Assignment:
From the line containing "(** ** The fixed-coordinate" onward, retype each line of the entries below exactly, last line included.
---
(** * Floor-plan editor (src/app/Canvas/Canvas.tsx)

    A shallow embedding of the two editors of the file:

    - [CanvasMy], the fixed-coordinate editor (lines 1-415): tables carry
      pixel positions, new tables are placed by rejection sampling and a
      drag is refused when it would collide;
    - [FloorPlan], the percentage-coordinate, multi-floor editor
      (lines 752-1093): the floor store, the load of the saved layout and
      the percentage/pixel conversion;
    - [TableView], the seat markers drawn around a round table
      (lines 510-571).

    A JavaScript [number] is modelled by a rational ([Q]) wherever the code
    only adds, multiplies, divides and compares, and by a real ([R]) where
    it calls [Math.cos] and [Math.sin]; rounding, infinities and NaN are
    outside the model.  A string is a [string] whose characters stand for
    code units below 256.  React state is passed explicitly: a handler is
    a function from the state of the last render to the state it sets. *)

From Stdlib Require Import Reals.
From Stdlib Require Import QArith Qround Qminmax ZArith List String Ascii Bool.
From Stdlib Require Import Lia Lqa.
From Stdlib Require Lra DecimalString.
Import ListNotations.

(** ** Comparisons of numbers, as booleans *)

Definition Qlt_bool (a b : Q) : bool := negb (Qle_bool b a).
Definition Qgt_bool (a b : Q) : bool := Qlt_bool b a.

(** ** [String.prototype.trim] *)

(** White space among the code units below 256: TAB, LF, VT, FF, CR, SP
    and NBSP. *)
Definition isWhiteSpace (c : ascii) : bool :=
  let n := nat_of_ascii c in
  ((9 <=? n) && (n <=? 13) || (n =? 32) || (n =? 160))%nat.

Definition isEmptyString (s : string) : bool :=
  match s with EmptyString => true | String _ _ => false end.

Fixpoint trimStart (s : string) : string :=
  match s with
  | EmptyString => EmptyString
  | String c r => if isWhiteSpace c then trimStart r else s
  end.

Fixpoint trimEnd (s : string) : string :=
  match s with
  | EmptyString => EmptyString
  | String c r =>
      let r' := trimEnd r in
      if isWhiteSpace c && isEmptyString r' then EmptyString else String c r'
  end.

Definition trim (s : string) : string := trimEnd (trimStart s).

(** A string is blank when it is empty or holds white space only. *)
Fixpoint blank (s : string) : bool :=
  match s with
  | EmptyString => true
  | String c r => isWhiteSpace c && blank r
  end.

(** What a handler did besides setting state. *)
Inductive Outcome : Type :=
  | Done                      (* ran to its end, silently *)
  | Returned                  (* left early, silently *)
  | Alert (message : string)  (* showed [alert(message)] *)
  | TypeError.                (* threw on a property of [undefined] *)

(** ** The fixed-coordinate editor, [CanvasMy] *)

Module CanvasMy.

Local Open Scope Q_scope.

Record Table : Type := mkTable {
  id : string;
  x : Q;
  y : Q;
  width : Q;
  height : Q;
  rotation : Q;
  seats : Z;
  number : string;
  isSelected : bool
}.

(** [dimensions], the size of the canvas container. *)
Record Dimensions : Type := mkDimensions {
  canvasWidth : Q;
  canvasHeight : Q
}.

(** The [useState] cells of the component. *)
Record State : Type := mkState {
  dimensions : Dimensions;
  tables : list Table;
  selectedTableId : option string;
  seatsForNewTable : Z;
  tableNumber : string
}.

(** [{ ...t, x: nx, y: ny }] *)
Definition withPosition (t : Table) (nx ny : Q) : Table :=
  mkTable (id t) nx ny (width t) (height t) (rotation t) (seats t)
          (number t) (isSelected t).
---
Final answer:
(** ** The fixed-coordinate editor, [CanvasMy] *)

Module CanvasMy.

Local Open Scope Q_scope.

Record Table : Type := mkTable {
  id : string;
  x : Q;
  y : Q;
  width : Q;
  height : Q;
  rotation : Q;
  seats : Z;
  number : string;
  isSelected : bool
}.

(** [dimensions], the size of the canvas container. *)
Record Dimensions : Type := mkDimensions {
  canvasWidth : Q;
  canvasHeight : Q
}.

(** The [useState] cells of the component. *)
Record State : Type := mkState {
  dimensions : Dimensions;
  tables : list Table;
  selectedTableId : option string;
  seatsForNewTable : Z;
  tableNumber : string
}.

(** [{ ...t, x: nx, y: ny }] *)
Definition withPosition (t : Table) (nx ny : Q) : Table :=
  mkTable (id t) nx ny (width t) (height t) (rotation t) (seats t)
          (number t) (isSelected t).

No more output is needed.